Easy
6
Published 2015
There is much debate over what makes a ‘great burger'. I’ll throw my two cents in to say that a soft brioche bun and a thin piece of American yellow cheese (the kind from a plastic wrapper) are key. The meat should be minced steak with enough fat to be juicy. I prefer thinner burger patties but if you have any cavemen in your house, you can up the size. The ‘secret sauce’ here is tomato sauce mixed with chipotle puree, but you can stick to good old ketchup if you’re a purist.

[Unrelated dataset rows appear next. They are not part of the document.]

Lemma covers_spec n cs R :
  covers n cs = true -> (n <= length R)%nat -> exists c, c ∈ cs /\ bprefix c R = true.
Proof.
  revert cs R. induction n as [|n IH]; intros cs R; cbn [covers];
    (destruct (existsb _ cs) eqn:E;
     [apply existsb_exists in E as ([|? ?] & Hin & ?); [|done]; intros _ _; exists [];
      split; [by apply list_elem_of_In|done]|]); [done|].
  rewrite andb_true_iff. intros [Ht Hf] Hl. destruct R as [|b R]; [cbn in Hl; lia|].
  assert (covers n (tails b cs) = true) as Hb by (by destruct b).
  destruct (IH (tails b cs) R Hb) as (c & Hc & Hp); [cbn in Hl; lia|].
  unfold tails in Hc. apply list_elem_of_omap in Hc as ([|x c'] & Hin & Hx); [done|].
  destruct (Bool.eqb x b) eqn:Ex; [|done]. apply eqb_prop in Ex as ->. injection Hx as ->.
  exists (b :: c). split; [done|]. cbn. by rewrite Bool.eqb_reflx.
Qed.

(** A string no code starts is shorter than the longest code. *)
Lemma no_code_short R : no_code R -> len R < 30.
Proof.
  intros H. destruct (Z.lt_ge_cases (len R) 30) as [|Hge]; [done|].
  destruct (covers_spec 30 _ R table_covers) as (c & Hc & Hp); [unfold len in Hge; lia|].
  apply list_elem_of_fmap in Hc as (s & -> & Hs). rewrite (H s Hs) in Hp. done.
Qed.

Lemma no_code_ones k : (k <= 7)%nat -> no_code (ones k).
Proof.
  intros Hk s Hs. apply list_elem_of_In in Hs.
  pose proof (proj1 (forallb_forall _ _) table_no_short_ones s Hs) as H.
  cbn beta in H. zbool.
  destruct (bprefix (code_bits s) (ones k)) eqn:E; [|done].
  apply bprefix_spec in E as [r Hr].
  assert (bprefix (code_bits s) (ones 7) = true); [|congruence].
  apply bprefix_spec. exists (r ++ ones (7 - k)). rewrite app_assoc, <- Hr. unfold ones.
  rewrite <- replicate_add. f_equal. lia.
Qed.

(** A string shorter than the shortest code. *)
Lemma no_code_lt5 R : len R < 5 -> no_code R.
Proof.
  intros Hl s Hs. destruct (bprefix (code_bits s) R) eqn:E; [|done].
  apply bprefix_spec in E as [r ->]. rewrite len_app, len_code_bits in Hl by done.
  pose proof (sym_in_table s Hs). pose proof (len_nonneg r). lia.
Qed.

(** ** Lemmas: the decoder *)

Lemma div_pow2_split x a b : 0 <= a -> 0 <= b -> x / 2 ^ (a + b) = x / 2 ^ a / 2 ^ b.
Proof. intros. by rewrite Z.pow_add_r, Z.div_div by lia. Qed.

(** The top [k] bits of the 32 examined are the first [k] bits of the string. *)
Lemma current_top R k :
  0 <= k <= len R -> k <= 32 ->
  Huffman.current (bval R) (len R) / 2 ^ (32 - k) = bval (take (Z.to_nat k) R).
Proof.
  intros Hk Hk32. pose proof (bval_range R) as HR.
  assert (bval R = bval (take (Z.to_nat k) R) * 2 ^ (len R - k) + bval (drop (Z.to_nat k) R))
    as Hsplit.
  { rewrite <- (take_drop (Z.to_nat k) R) at 1. rewrite bval_app, len_drop. do 3 f_equal. lia. }
  pose proof (bval_range (drop (Z.to_nat k) R)) as Hd. rewrite len_drop in Hd.
  replace (Z.max 0 (len R - Z.of_nat (Z.to_nat k))) with (len R - k) in Hd by lia.
  assert (bval R / 2 ^ (len R - k) = bval (take (Z.to_nat k) R)) as Hq.
  { rewrite Hsplit, Z.div_add_l by lia. rewrite Z.div_small by lia. lia. }
  unfold Huffman.current. destruct (len R >=? 32) eqn:E; zbool.
  - rewrite Z.shiftr_div_pow2 by lia. rewrite as_u32_small.
    + rewrite <- div_pow2_split by lia. rewrite <- Hq. do 2 f_equal. lia.
    + split; [apply Z.div_pos; lia|]. apply Z.div_lt_upper_bound; [lia|].
      rewrite <- Z.pow_add_r by lia. replace (len R - 32 + 32) with (len R) by lia. lia.
  - rewrite Z.shiftl_mul_pow2 by lia. rewrite as_u32_small.
    + replace (32 - k) with ((32 - len R) + (len R - k)) by lia.
      rewrite div_pow2_split, Z.div_mul by lia. done.
    + split; [nia|]. replace 32 with (len R + (32 - len R)) at 2 by lia.
      rewrite Z.pow_add_r by lia. nia.
Qed.

(** Clearing the low bits with the mask. *)
Lemma land_high_mask x k :
  0 <= k <= 32 -> 0 <= x < 2 ^ 32 ->
  Z.land x (U32_MAX - (Z.shiftl 1 k - 1)) = x / 2 ^ k * 2 ^ k.
Proof.
  intros Hk Hx. rewrite shiftl_1_pow by lia.
  assert (U32_MAX - (2 ^ k - 1) = Z.shiftl (Z.ones (32 - k)) k) as ->.
  { rewrite Z.shiftl_mul_pow2, Z.ones_equiv by lia. unfold U32_MAX.
    replace 32 with ((32 - k) + k) at 1 by lia. rewrite Z.pow_add_r by lia. lia. }
  rewrite <- Z.shiftl_mul_pow2, <- Z.shiftr_div_pow2 by lia.
  apply Z.bits_inj'. intros i Hi. rewrite Z.land_spec.
  destruct (Z.lt_ge_cases i k) as [Hik|Hik].
  - rewrite !Z.shiftl_spec_low by lia. by rewrite andb_false_r.
  - rewrite !Z.shiftl_spec, Z.shiftr_spec by lia. replace (i - k + k) with i by lia.
    destruct (Z.lt_ge_cases i 32) as [H32|H32].
    + rewrite Z.ones_spec_low by lia. by rewrite andb_true_r.
    + rewrite Z.ones_spec_high by lia. rewrite andb_false_r. symmetry.
      replace x with (x mod 2 ^ 32) by (by apply Z.mod_small).
      by rewrite Z.mod_pow2_bits_high by lia.
Qed.

Lemma current_u32 R : 0 <= Huffman.current (bval R) (len R) < 2 ^ 32.
Proof. unfold Huffman.current. case_match; apply Z.mod_pos_bound; lia. Qed.

Lemma matches_spec s R :
  s ∈ Huffman.HUFFMAN_TABLE -> Huffman.matches s (bval R) (len R) = bprefix (code_bits s) R.
Proof.
  intros Hs. pose proof (sym_in_table s Hs) as (Hb & _ & _). apply eq_true_iff_eq.
  unfold Huffman.matches. replace (Huffman.bits s >=? 32) with false by lia.
  rewrite andb_true_iff, Z.leb_le, Z.eqb_eq.
  rewrite land_high_mask by (lia || apply current_u32). rewrite bprefix_spec.
  rewrite <- (bval_code_bits s Hs). split.
  - intros [Hle Heq]. rewrite current_top in Heq by lia.
    apply Z.mul_cancel_r in Heq; [|lia]. exists (drop (Z.to_nat (Huffman.bits s)) R).
    rewrite <- (take_drop (Z.to_nat (Huffman.bits s)) R) at 1. f_equal.
    apply bval_inj; [|done]. rewrite len_take, len_code_bits by done. lia.
  - intros [r ->]. pose proof (len_nonneg r).
    assert (Huffman.bits s <= len (code_bits s ++ r)) by (rewrite len_app, len_code_bits; lia || done).
    split; [done|]. rewrite current_top by lia. do 2 f_equal.
    rewrite <- (len_code_bits s Hs), <- length_len. apply take_app_length.
Qed.

Lemma search_spec table idx R :
  (forall s, s ∈ table -> s ∈ Huffman.HUFFMAN_TABLE) ->
  match Huffman.search table idx (bval R) (len R) with
  | Some (k, s) => exists i, k = idx + Z.of_nat i /\ table !! i = Some s /\
      bprefix (code_bits s) R = true
  | None => forall s, s ∈ table -> bprefix (code_bits s) R = false
  end.
Proof.
  revert idx. induction table as [|t table IH]; intros idx Ht; cbn [Huffman.search].
  - intros s Hs. by apply elem_of_nil in Hs.
  - rewrite matches_spec by (apply Ht; by left).
    destruct (bprefix (code_bits t) R) eqn:E.
    + exists 0%nat. split; [lia|done].
    + specialize (IH (idx + 1) ltac:(intros; apply Ht; by right)).
      destruct (Huffman.search _ _ _ _) as [[k s]|].
      * destruct IH as (i & -> & Hi & Hp). exists (S i). split; [lia|done].
      * intros s [->|Hs]%elem_of_cons; auto.
Qed.

Lemma enc_bits_app x y : enc_bits (x ++ y) = enc_bits x ++ enc_bits y.
Proof. unfold enc_bits. by rewrite map_app, concat_app. Qed.
Lemma data_bits_app x y : data_bits (x ++ y) = data_bits x ++ data_bits y.
Proof. unfold data_bits. by rewrite map_app, concat_app. Qed.

(** What the decoder can report on a string of bits: symbols and a rest no
    code starts, or an end-of-string code. *)
Definition decodes (result : list Z) (R : list bool) (r : Result (list Z * Z * Z)) : Prop :=
  match r with
  | Ok (result', acc, acc_bits) => exists new R',
      result' = result ++ new /\ bytes_ok new /\ R = enc_bits new ++ R' /\
      acc = bval R' /\ acc_bits = len R' /\ no_code R'
  | Err _ => exists new X, bytes_ok new /\ R = enc_bits new ++ sym_bits 256 ++ X
  | Panic => False
  end.

Lemma decodes_done result R : no_code R -> decodes result R (Ok (result, bval R, len R)).
Proof. intros H. exists [], R. rewrite app_nil_r. split_and!; try done. constructor. Qed.

Lemma decode_while_spec fuel result R :
  (length R <= fuel)%nat -> len R < 64 ->
  decodes result R (Huffman.decode_while fuel result (bval R) (len R)).
Proof.
  revert result R. induction fuel as [|fuel IH]; intros result R Hf Hl.
  { destruct R; [|cbn in Hf; lia]. apply decodes_done, no_code_lt5. by vm_compute. }
  cbn [Huffman.decode_while]. destruct (len R >=? 5) eqn:E; zbool;
    [|by apply decodes_done, no_code_lt5; lia].
  pose proof (search_spec Huffman.HUFFMAN_TABLE 0 R (fun s H => H)) as Hs.
  destruct (Huffman.search _ _ _ _) as [[k s]|]; [|by apply decodes_done].
  destruct Hs as (i & -> & Hi & [R' HR]%bprefix_spec). rewrite Z.add_0_l.
  assert (s ∈ Huffman.HUFFMAN_TABLE) as Hin by (by eapply list_elem_of_lookup_2).
  assert (sym_bits (Z.of_nat i) = code_bits s) as Hsym by (unfold sym_bits; by rewrite Nat2Z.id, Hi).
  assert (i < 257)%nat as Hi257 by (apply lookup_lt_Some in Hi; exact Hi).
  destruct (Z.of_nat i =? 256) eqn:Ei; zbool.
  { exists [], R'. split; [constructor|]. cbn. by rewrite <- Ei, Hsym. }
  pose proof (sym_in_table s Hin) as (Hb & _). pose proof (len_code_bits s Hin) as Hlen.
  assert (len R - Huffman.bits s = len R') as -> by (rewrite HR, len_app; lia).
  assert ((if len R' >? 0 then let? m := Huffman.shl_1_u64 (len R') in Ok (Z.land (bval R) (m - 1))
           else Ok 0) = @Ok Error.t Z (bval R')) as ->.
  { pose proof (len_nonneg R'). pose proof (bval_range R'). destruct (len R' >? 0) eqn:E0; zbool.
    - unfold Huffman.shl_1_u64. replace (len R' <? 64) with true by (rewrite HR, len_app in Hl; lia).
      cbn [rbind]. f_equal. rewrite shiftl_1_pow by lia.
      replace (2 ^ len R' - 1) with (Z.ones (len R')) by (rewrite Z.ones_equiv; lia).
      rewrite Z.land_ones by lia. rewrite HR, bval_app, Z.add_comm, Z.mod_add by lia.
      by apply Z.mod_small.
    - by rewrite (len_zero_nil R') by lia. }
  cbn [rbind]. rewrite as_u8_small by (unfold u8_ok; lia).
  assert (decodes (result ++ [Z.of_nat i]) R'
            (Huffman.decode_while fuel (result ++ [Z.of_nat i]) (bval R') (len R'))) as Hrec.
  { apply IH; rewrite HR in *; [rewrite length_app in Hf; unfold len in Hlen; lia|].
    rewrite len_app in Hl. lia. }
  assert (u8_ok (Z.of_nat i)) as Hu by (unfold u8_ok; lia).
  unfold decodes in *. destruct (Huffman.decode_while _ _ _ _) as [[[res acc] n]|e|]; [| |done].
  - destruct Hrec as (new & R2 & -> & Hnew & HR2 & -> & -> & Hno).
    exists (Z.of_nat i :: new), R2. rewrite <- app_assoc. split_and!; try done.
    + by constructor.
    + rewrite HR, HR2. unfold enc_bits. cbn [map concat]. by rewrite Hsym, app_assoc.
  - destruct Hrec as (new & X & Hnew & HR2). exists (Z.of_nat i :: new), X.
    split; [by constructor|]. rewrite HR, HR2. unfold enc_bits. cbn [map concat].
    by rewrite Hsym, app_assoc.
Qed.

Lemma byte_bits_spec b : u8_ok b -> bval (byte_bits b) = b /\ len (byte_bits b) = 8.
Proof.
  intros Hb. unfold byte_bits. rewrite bval_to_bits, len_to_bits. split; [|done].
  by apply Z.mod_small.
Qed.

Lemma decode_loop_bits data result R :
  bytes_ok data -> no_code R ->
  decodes result (R ++ data_bits data) (Huffman.decode_loop data result (bval R) (len R)).
Proof.
  intros Hd. revert result R. induction Hd as [|b data Hb Hd IH]; intros result R HR.
  { cbn. rewrite app_nil_r. by apply decodes_done. }
  cbn [Huffman.decode_loop]. destruct (byte_bits_spec b Hb) as [Hbv Hbl].
  pose proof (no_code_short R HR) as Hshort. pose proof (bval_range R) as Hrange.
  pose proof (len_nonneg R).
  assert (2 ^ len R <= 2 ^ 29) by (apply Z.pow_le_mono_r; lia).
  assert (Z.lor (Z.shiftl (bval R) 8 mod 2 ^ 64) b = bval (R ++ byte_bits b)) as ->.
  { rewrite Z.mod_small by (rewrite Z.shiftl_mul_pow2; lia).
    rewrite lor_shiftl_add by (done || lia). rewrite bval_app, Hbv, Hbl. done. }
  assert (len R + 8 = len (R ++ byte_bits b)) as -> by (rewrite len_app, Hbl; done).
  pose proof (decode_while_spec (Z.to_nat (len (R ++ byte_bits b))) result (R ++ byte_bits b)) as Hw.
  rewrite <- length_len in Hw. rewrite <- length_len.
  specialize (Hw (le_n _) ltac:(rewrite len_app, Hbl; lia)).
  unfold data_bits. cbn [map concat]. fold (data_bits data). rewrite app_assoc.
  destruct (Huffman.decode_while _ _ _ _) as [[[res acc] n]|e|]; cbn [rbind]; [| |done].
  - destruct Hw as (new & R' & -> & Hnew & HR' & -> & -> & Hno).
    specialize (IH (result ++ new) R' Hno). unfold decodes in *.
    destruct (Huffman.decode_loop _ _ _ _) as [[[res acc] n]|e|]; [| |done].
    + destruct IH as (new2 & R2 & -> & Hnew2 & HR2 & -> & -> & Hno2).
      exists (new ++ new2), R2. rewrite enc_bits_app, HR', <- !app_assoc, HR2.
      split_and!; try done. by apply Forall_app.
    + destruct IH as (new2 & X & Hnew2 & HX). exists (new ++ new2), X.
      rewrite enc_bits_app, HR', <- !app_assoc, HX. split; [by apply Forall_app|done].
  - destruct Hw as (new & X & Hnew & HX). exists new, (X ++ data_bits data).
    split; [done|]. rewrite HX. by rewrite <- !app_assoc.
Qed.
(** What a turn of the loop keeps: no panic, the invariant, the two limits. *)
Definition keeps {A} (Q : A -> Prop) (d : Decoder.t) (r : result Error.t A * Decoder.t) : Prop :=
  safe Q (fst r) /\ Decoder.wf (snd r) /\
  Decoder.max_table_size (snd r) = Decoder.max_table_size d /\
  Decoder.max_header_list_size (snd r) = Decoder.max_header_list_size d.

Lemma keeps_same {A} (Q : A -> Prop) d r : Decoder.wf d -> safe Q r -> keeps Q d (r, d).
Proof. by intros. Qed.

Lemma wf_fit d m l :
  0 <= m <= Decoder.max_table_size d -> Forall Decoder.entry_ok l ->
  Decoder.wf (d <| Decoder.dynamic_table := DynamicTable.mk (fit m l) (total (fit m l)) m |>).
Proof.
  intros Hm Hl. destruct (fit_prefix m l) as [r Hr].
  assert (Forall Decoder.entry_ok (fit m l)) as Hf by (rewrite Hr in Hl; by apply Forall_app in Hl as [? _]).
  assert (Forall HeaderField.octets_ok l) as Ho by (eapply Forall_impl; [exact Hl|]; by intros x []).
  split; [apply fit_wf; [lia|done]|]. split; [|cbn; lia].
  eapply Forall_impl; [exact Hf|]. by intros x [].
Qed.

Lemma wf_entries d : Decoder.wf d -> Forall Decoder.entry_ok (DynamicTable.entries (Decoder.dynamic_table d)).
Proof.
  intros ((_ & _ & Ho) & Hs & _). apply Forall_forall. intros x Hx. split.
  - by eapply Forall_forall in Ho. - by eapply Forall_forall in Hs.
Qed.

Lemma decode_size_update_keeps data d :
  Decoder.wf d -> bytes_ok data ->
  keeps (fun c => 1 <= c <= len data) d (Decoder.decode_size_update data d).
Proof.
  intros Hwf Hd. unfold Decoder.decode_size_update, bind, lift, gets, modify, ret, throw.
  pose proof (int_decode_bounds data 5 ltac:(lia) Hd) as Hb.
  destruct (HpackInteger.decode data 5) as [[v c]|e|]; [|by apply keeps_same|done].
  destruct (v >? Decoder.max_table_size d) eqn:E; [by apply keeps_same|]. zbool.
  pose proof Hwf as (Hdt & _). rewrite set_max_size_spec by done. cbn.
  split; [cbn; lia|]. split; [|done]. apply wf_fit; [lia|by apply wf_entries].
Qed.

Lemma decode_representation_keeps data seen d :
  Decoder.wf d -> bytes_ok data -> 1 <= len data ->
  keeps (fun '(h, c, _) => 1 <= c <= len data /\
           match h with Some h => HeaderField.octets_ok h | None => True end) d
    (Decoder.decode_representation data seen d).
Proof.
  intros Hwf Hd Hl. unfold Decoder.decode_representation.
  destruct (index_spec (E:=Error.t) data 0 ltac:(lia)) as (b & Hb & _).
  unfold bind at 1 2, lift at 1, gets at 1. rewrite Hb.
  destruct (negb (Z.land b 128 =? 0)).
  { unfold bind, lift, ret. unfold Decoder.decode_indexed.
    pose proof (int_decode_bounds data 7 ltac:(lia) Hd) as Hi.
    destruct (HpackInteger.decode data 7) as [[i c]|e|]; [|by apply keeps_same|done]. cbn [rbind].
    destruct (i =? 0); [by apply keeps_same|].
    pose proof (get_header_by_index_safe d i Hwf) as Hg.
    destruct (Decoder.get_header_by_index d i) as [h|e|]; cbn [rbind]; [|by apply keeps_same|done].
    destruct Hg as [Hg _]. apply keeps_same; [done|]. cbn. split; [lia|done]. }
  assert (forall n sens, 1 <= n <= 8 -> match Decoder.decode_literal_with d data n sens with
    | Ok (h, c) => HeaderField.octets_ok h /\ 1 <= c <= len data
    | Err _ => True | Panic => False end) as Hlit.
  { intros n sens Hn. pose proof (decode_literal_safe d data n sens Hwf Hd Hn) as H.
    destruct (Decoder.decode_literal_with d data n sens) as [[h c]| |]; [|done..]. destruct H as (? & _ & ?). done. }
  destruct (negb (Z.land b 64 =? 0)).
  { unfold bind, lift, ret, modify, Decoder.decode_literal_indexed. specialize (Hlit 6 false ltac:(lia)).
    destruct (Decoder.decode_literal_with d data 6 false) as [[h c]|e|]; [|by apply keeps_same|done].
    pose proof Hwf as (Hdt & _ & Hm). unfold DynamicTable.insert_validated.
    rewrite insert_entry_spec by done. cbn zeta. destruct Hlit as [Hh Hc].
    split; [cbn; split; [lia|done]|]. split; [|done]. apply wf_fit; [done|].
    constructor; [by split|by apply wf_entries]. }
  destruct (negb (Z.land b 32 =? 0)).
  { destruct seen; [by apply keeps_same|]. unfold bind, ret.
    pose proof (decode_size_update_keeps data d Hwf Hd) as Hk.
    destruct (Decoder.decode_size_update data d) as [[c|e|] d']; destruct Hk as (Hc & Hrest); cbn in *; done. }
  destruct (negb (Z.land b 16 =? 0)).
  - unfold bind, lift, ret, Decoder.decode_literal_never_indexed. specialize (Hlit 4 true ltac:(lia)).
    destruct (Decoder.decode_literal_with d data 4 true) as [[h c]|e|]; [|by apply keeps_same|done].
    destruct Hlit. by apply keeps_same.
  - unfold bind, lift, ret, Decoder.decode_literal. specialize (Hlit 4 false ltac:(lia)).
    destruct (Decoder.decode_literal_with d data 4 false) as [[h c]|e|]; [|by apply keeps_same|done].
    destruct Hlit. by apply keeps_same.
Qed.

(** What a decoded block satisfies. *)
Definition block_ok (d : Decoder.t) (hs : list HeaderField.t) : Prop :=
  Forall HeaderField.octets_ok hs /\
  forall m, Decoder.max_header_list_size d = Some m -> m < USIZE_MAX -> Decoder.list_size hs <= m.

Lemma decode_loop_keeps fuel data offset seen size acc d :
  Decoder.wf d -> bytes_ok data -> 0 <= offset <= len data -> len data - offset <= Z.of_nat fuel ->
  size = Z.min USIZE_MAX (total acc) -> block_ok d acc ->
  keeps (block_ok d) d (Decoder.decode_loop fuel data offset seen size acc d).
Proof.
  revert offset seen size acc d. induction fuel as [|fuel IH];
    intros offset seen size acc d Hwf Hd Hoff Hfuel Hsize Hacc; cbn [Decoder.decode_loop];
    (destruct (offset <? len data) eqn:E; zbool; [|by apply keeps_same]); [lia|].
  unfold bind at 1, lift at 1. rewrite slice_from_spec by lia.
  set (rest := drop (Z.to_nat offset) data).
  assert (len rest = len data - offset) as Hrest by (subst rest; rewrite len_drop; lia).
  assert (bytes_ok rest) as Hrok by by apply Forall_drop.
  pose proof (decode_representation_keeps rest seen d Hwf Hrok ltac:(lia)) as Hk.
  unfold bind at 1.
  destruct (Decoder.decode_representation rest seen d) as [[[[h c] seen']|e|] d'];
    destruct Hk as (Hc & Hwf' & Hmt & Hml); cbn in Hc, Hwf', Hmt, Hml; [|done|done].
  destruct Hc as [Hc Hh].
  assert (forall r, keeps (block_ok d') d' r -> keeps (block_ok d) d r) as Hup.
  { intros r (H1 & H2 & H3 & H4). unfold keeps, block_ok in *. rewrite Hml in *.
    split_and!; [done|done|congruence|congruence]. }
  destruct h as [h|]; [|by apply Hup, IH; [..|unfold block_ok in *; rewrite Hml]; try lia].
  unfold bind, gets. pose proof (field_size_pos h). pose proof (total_nonneg acc).
  assert (saturating_add size (HeaderField.size h) = Z.min USIZE_MAX (total (acc ++ [h]))) as Hsat.
  { rewrite total_app, total_cons. change (total []) with 0. unfold saturating_add. lia. }
  destruct (match Decoder.max_header_list_size d' with Some _ => _ | None => _ end) eqn:El.
  { by apply Hup, keeps_same. }
  apply Hup, IH; try done; try lia. destruct Hacc as [Hf Hm]. split.
  - apply Forall_app. split; [done|]. constructor; [done|constructor].
  - intros m Hmm Hlt. rewrite Hmm in El. zbool. rewrite Hsat in El.
    unfold Decoder.list_size. lia.
Qed.

Lemma decode_keeps data d :
  Decoder.wf d -> bytes_ok data -> (forall m, Decoder.max_header_list_size d = Some m -> 0 <= m) ->
  keeps (block_ok d) d (Decoder.decode data d).
Proof.
  intros Hwf Hd Hm. apply decode_loop_keeps; try done; try lia.
  - pose proof (len_nonneg data). lia.
  - unfold len. lia.
  - split; [constructor|]. intros m Hmm _. by apply Hm.
Qed.

Lemma sync_new m : 0 <= m < 2 ^ 62 -> sync (Encoder.new m) (Decoder.new m).
Proof.
  intros Hm. split; [done|]. split; [|cbn; lia]. split; [|split; [constructor|cbn; lia]].
  split_and!; cbn; [done|lia|constructor].
Qed.

(** A size update that both ends apply keeps the tables the same. *)
Lemma size_update_sync e d m :
  sync e d -> 0 <= m <= Decoder.max_table_size d -> m < 2 ^ 62 ->
  exists out e' d', Encoder.set_max_table_size m e = Ok e' /\
    Encoder.encode_size_update e' [] m = Ok out /\
    (forall rest, Decoder.decode_representation (out ++ rest) false d = (Ok (None, len out, false), d')) /\
    sync e' d' /\ Decoder.max_table_size d' = Decoder.max_table_size d /\
    Decoder.max_header_list_size d' = Decoder.max_header_list_size d /\ 1 <= len out /\ bytes_ok out.
Proof.
  intros (Hs & Hwf & Hmax) Hm Hm62. pose proof Hwf as (Hdt & _).
  unfold Encoder.set_max_table_size. rewrite Hs, set_max_size_spec by done. cbn [rbind].
  unfold Encoder.encode_size_update. rewrite push_integer_spec by (auto || lia).
  destruct (literal_first 0x20 5 m [] ltac:(lia) ltac:(lia)) as (x & r & Ho & Hx & Hlen).
  rewrite app_nil_r in Ho, Hlen. cbn [app].
  eexists (octets m 5 0x20), _, (d <| Decoder.dynamic_table :=
    DynamicTable.mk (fit m (DynamicTable.entries (Decoder.dynamic_table d)))
      (total (fit m (DynamicTable.entries (Decoder.dynamic_table d)))) m |>).
  split; [done|]. split; [done|].
  split; [|split; [|do 3 (split; [done|]); by apply octets_bytes_ok; auto; lia]].
  - intros rest. unfold Decoder.decode_representation. rewrite Ho at 1. cbn [app]. rewrite index_cons_0.
    unfold bind at 1 2, lift at 1, gets at 1. change (2 ^ 5) with 32 in Hx.
    destruct (first_byte_class (32 + x) ltac:(unfold u8_ok; lia)) as (-> & -> & -> & _).
    replace (32 + x <? 128) with true by lia.
    replace ((32 + x) mod 128 <? 64) with true by (rewrite Z.mod_small; lia).
    replace ((32 + x) mod 64 <? 32) with false by (rewrite Z.mod_small; lia). cbn [negb].
    unfold bind, ret, Decoder.decode_size_update, bind, lift, gets, modify, throw, ret.
    rewrite decode_octets by (auto || lia).
    replace (m >? Decoder.max_table_size d) with false by lia.
    by rewrite set_max_size_spec by done.
  - split; [done|]. split; [by apply wf_fit; [|apply wf_entries]|cbn; lia].
Qed.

Put the meat, Worcestershire sauce and a generous amount of salt and freshly ground black pepper in a bowl and use your hands to combine well. Burgers really need the salt so give it a good teaspoon at least. Shape the meat into 6 thin flat burger patties. Season again and drizzle with the vegetable oil so they don’t stick to the grill.
To make the secret sauce, combine all of the ingredients in a bowl and set aside.
Heat a chargrill or barbecue to medium-high. Cook the burger patties over direct heat for 2 minutes each side or until grill marks appear. Top each patty with a slice of cheese and cook for another 30 seconds or until the cheese has melted, then remove from the heat.
Spread a little secret sauce on the base of each bun, then top with the pickles, onion, lettuce and a burger patty. Cover with the bun lid and devour immediately. Serve with Special Salt Fries and extra Quick Bread & Butter Pickles.